HOW TO COMPLETE THIS TASK:
In the listing below, find the line containing "set_headers rule given" and the line containing "Hdup & Hfree & ->). split_and!; try done.". Repeat exactly those two lines and every line between them.

--- START ---

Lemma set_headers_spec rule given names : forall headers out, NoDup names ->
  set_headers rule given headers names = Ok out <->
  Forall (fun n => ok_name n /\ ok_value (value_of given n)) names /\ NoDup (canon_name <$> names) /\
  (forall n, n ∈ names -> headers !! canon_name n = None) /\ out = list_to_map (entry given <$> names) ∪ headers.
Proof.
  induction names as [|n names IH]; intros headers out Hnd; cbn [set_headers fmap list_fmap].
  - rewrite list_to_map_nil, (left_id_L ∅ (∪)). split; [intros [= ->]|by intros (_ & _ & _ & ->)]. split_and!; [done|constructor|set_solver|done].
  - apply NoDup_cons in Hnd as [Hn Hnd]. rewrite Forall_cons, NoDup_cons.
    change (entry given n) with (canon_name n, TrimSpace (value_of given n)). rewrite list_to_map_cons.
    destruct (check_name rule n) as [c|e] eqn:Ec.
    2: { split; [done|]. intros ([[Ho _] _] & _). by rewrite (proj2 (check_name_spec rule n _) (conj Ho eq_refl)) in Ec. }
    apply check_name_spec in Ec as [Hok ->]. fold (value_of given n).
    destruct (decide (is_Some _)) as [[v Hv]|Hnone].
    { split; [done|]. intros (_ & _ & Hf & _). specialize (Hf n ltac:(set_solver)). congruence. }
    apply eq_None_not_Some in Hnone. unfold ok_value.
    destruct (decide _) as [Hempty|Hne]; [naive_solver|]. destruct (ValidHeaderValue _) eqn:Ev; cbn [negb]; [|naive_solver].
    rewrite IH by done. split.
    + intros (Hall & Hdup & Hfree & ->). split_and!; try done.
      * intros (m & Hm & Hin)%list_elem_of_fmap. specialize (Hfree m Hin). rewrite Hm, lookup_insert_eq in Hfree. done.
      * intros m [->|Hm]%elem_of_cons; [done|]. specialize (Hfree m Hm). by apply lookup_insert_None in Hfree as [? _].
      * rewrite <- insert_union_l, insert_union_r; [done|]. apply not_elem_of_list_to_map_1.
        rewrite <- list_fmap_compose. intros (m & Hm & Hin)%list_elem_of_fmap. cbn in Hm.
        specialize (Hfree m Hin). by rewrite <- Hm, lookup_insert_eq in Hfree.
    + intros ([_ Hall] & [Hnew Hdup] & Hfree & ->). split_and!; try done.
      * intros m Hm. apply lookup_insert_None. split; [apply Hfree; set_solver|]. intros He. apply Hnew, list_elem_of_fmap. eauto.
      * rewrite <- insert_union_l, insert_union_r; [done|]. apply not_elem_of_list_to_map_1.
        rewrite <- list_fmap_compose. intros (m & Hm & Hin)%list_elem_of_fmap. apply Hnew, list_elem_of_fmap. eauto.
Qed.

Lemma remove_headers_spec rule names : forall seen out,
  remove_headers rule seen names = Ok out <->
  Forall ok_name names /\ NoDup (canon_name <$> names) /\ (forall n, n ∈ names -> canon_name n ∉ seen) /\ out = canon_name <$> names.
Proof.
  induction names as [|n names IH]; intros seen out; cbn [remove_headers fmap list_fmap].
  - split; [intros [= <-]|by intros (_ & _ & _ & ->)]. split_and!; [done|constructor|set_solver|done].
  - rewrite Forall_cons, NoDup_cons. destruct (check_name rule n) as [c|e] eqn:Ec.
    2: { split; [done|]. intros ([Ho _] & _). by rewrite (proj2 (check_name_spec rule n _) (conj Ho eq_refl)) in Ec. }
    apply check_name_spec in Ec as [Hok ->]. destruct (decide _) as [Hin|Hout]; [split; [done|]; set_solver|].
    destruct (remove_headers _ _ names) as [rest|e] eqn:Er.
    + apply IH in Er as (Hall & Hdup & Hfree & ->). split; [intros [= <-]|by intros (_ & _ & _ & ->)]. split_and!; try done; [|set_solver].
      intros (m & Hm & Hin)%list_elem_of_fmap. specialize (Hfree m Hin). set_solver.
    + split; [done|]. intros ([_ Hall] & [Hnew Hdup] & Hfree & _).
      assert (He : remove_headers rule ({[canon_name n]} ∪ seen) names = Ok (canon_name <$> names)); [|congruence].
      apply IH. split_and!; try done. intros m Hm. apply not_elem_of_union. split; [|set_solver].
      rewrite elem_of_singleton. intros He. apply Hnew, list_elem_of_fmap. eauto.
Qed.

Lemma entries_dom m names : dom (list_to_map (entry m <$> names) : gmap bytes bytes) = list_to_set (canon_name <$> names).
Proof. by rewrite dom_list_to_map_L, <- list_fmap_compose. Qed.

--- END ---

ANSWER AREA:
  set_headers rule given headers names = Ok out <->
  Forall (fun n => ok_name n /\ ok_value (value_of given n)) names /\ NoDup (canon_name <$> names) /\
  (forall n, n ∈ names -> headers !! canon_name n = None) /\ out = list_to_map (entry given <$> names) ∪ headers.
Proof.
  induction names as [|n names IH]; intros headers out Hnd; cbn [set_headers fmap list_fmap].
  - rewrite list_to_map_nil, (left_id_L ∅ (∪)). split; [intros [= ->]|by intros (_ & _ & _ & ->)]. split_and!; [done|constructor|set_solver|done].
  - apply NoDup_cons in Hnd as [Hn Hnd]. rewrite Forall_cons, NoDup_cons.
    change (entry given n) with (canon_name n, TrimSpace (value_of given n)). rewrite list_to_map_cons.
    destruct (check_name rule n) as [c|e] eqn:Ec.
    2: { split; [done|]. intros ([[Ho _] _] & _). by rewrite (proj2 (check_name_spec rule n _) (conj Ho eq_refl)) in Ec. }
    apply check_name_spec in Ec as [Hok ->]. fold (value_of given n).
    destruct (decide (is_Some _)) as [[v Hv]|Hnone].
    { split; [done|]. intros (_ & _ & Hf & _). specialize (Hf n ltac:(set_solver)). congruence. }
    apply eq_None_not_Some in Hnone. unfold ok_value.
    destruct (decide _) as [Hempty|Hne]; [naive_solver|]. destruct (ValidHeaderValue _) eqn:Ev; cbn [negb]; [|naive_solver].
    rewrite IH by done. split.
    + intros (Hall & Hdup & Hfree & ->). split_and!; try done.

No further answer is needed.